About this exercise = Print this span of the material below exactly: the line with "Definition IRQ_SPURIOUS : Z := 31.", the line with "if r <? 0 then", and every line between them, but nothing else.

Information =
(* ===== verification/Xv6Trap.v ===== *)
(** Traps, the clock, and the system calls on processes (trap.c, traps.h and
    sysproc.c of src/설계 3번/xv6/), on the processes of [Proc].

    A trap may give up the processor ([yield]) or run a system call that sleeps;
    what the others do until the process runs again is a parameter ([others],
    and part of [do_syscall]).  The loop of [sys_sleep] is cut at its calls of
    [sleep]: [sleep_pass] is a round of it.  Messages on the console, the
    interrupt controller and the lock of the clock are left out. *)

From S2P Require Import Proc.
From S2P Require Import Prelude Bytes Xv6Syscall.

Definition T_SYSCALL : Z := 64.
Definition T_IRQ0 : Z := 32.
Definition IRQ_TIMER : Z := 0.
Definition IRQ_KBD : Z := 1.
Definition IRQ_COM1 : Z := 4.
Definition IRQ_IDE : Z := 14.
Definition IRQ_SPURIOUS : Z := 31.

(** The kernel with its clock. *)
Record tst (K : Type) := Tst { kern : kst K; ticks : Z }.
Arguments Tst {K}.
Arguments kern {K}.
Arguments ticks {K}.

Section trap.
Context {K : Type} `{KernelOps K}.

(** The address of [ticks]. *)
Context (ticks_addr : Z).

Definition set_kern (k : kst K) (s : tst K) : tst K := Tst k (ticks s).

Definition current (s : tst K) : res proc := cur ← myproc (kern s); at_ (kern s) cur.

(** ** System calls *)

Definition sys_fork (s : tst K) : res (Z * tst K) := '(r, k) ← fork (kern s); Ok (r, set_kern k s).

Definition sys_kill (u : user) (s : tst K) : res (Z * tst K) :=
  match argint u 0 with
  | None => Ok (-1, s)
  | Some pid => let '(r, k) := kill (kern s) pid in Ok (r, set_kern k s)
  end.

Definition sys_getpid (s : tst K) : res Z := c ← current s; Ok (pid c).

Definition sys_sbrk (u : user) (s : tst K) : res (Z * tst K) :=
  match argint u 0 with
  | None => Ok (-1, s)
  | Some n =>
      c ← current s;
      let addr := s32 (sz c) in
      '(r, k) ← growproc (kern s) n;
      if r <? 0 then Ok (-1, set_kern k s) else Ok (addr, set_kern k s)
  end.

Definition sys_uptime (s : tst K) : Z := s32 (ticks s).

Definition sys_get_num_proc (s : tst K) : Z := get_num_proc (kern s).
Definition sys_get_max_pid (s : tst K) : Z := get_max_pid (kern s).

(** The result, and what is stored where. *)
Definition sys_get_proc_info (u : user) (s : tst K) : Z * option (Z * processInfo) :=
  match argint u 0, argptr u 1 16 with
  | Some pid, Some p => let '(r, i) := get_proc_info (kern s) pid in (r, (fun i => (p, i)) <$> i)
  | _, _ => (-1, None)
  end.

Response area =
Definition IRQ_SPURIOUS : Z := 31.

(** The kernel with its clock. *)
Record tst (K : Type) := Tst { kern : kst K; ticks : Z }.
Arguments Tst {K}.
Arguments kern {K}.
Arguments ticks {K}.

Section trap.
Context {K : Type} `{KernelOps K}.

(** The address of [ticks]. *)
Context (ticks_addr : Z).

Definition set_kern (k : kst K) (s : tst K) : tst K := Tst k (ticks s).

Definition current (s : tst K) : res proc := cur ← myproc (kern s); at_ (kern s) cur.

(** ** System calls *)

Definition sys_fork (s : tst K) : res (Z * tst K) := '(r, k) ← fork (kern s); Ok (r, set_kern k s).

Definition sys_kill (u : user) (s : tst K) : res (Z * tst K) :=
  match argint u 0 with
  | None => Ok (-1, s)
  | Some pid => let '(r, k) := kill (kern s) pid in Ok (r, set_kern k s)
  end.

Definition sys_getpid (s : tst K) : res Z := c ← current s; Ok (pid c).

Definition sys_sbrk (u : user) (s : tst K) : res (Z * tst K) :=
  match argint u 0 with
  | None => Ok (-1, s)
  | Some n =>
      c ← current s;
      let addr := s32 (sz c) in
      '(r, k) ← growproc (kern s) n;
      if r <? 0 then Ok (-1, set_kern k s) else Ok (addr, set_kern k s)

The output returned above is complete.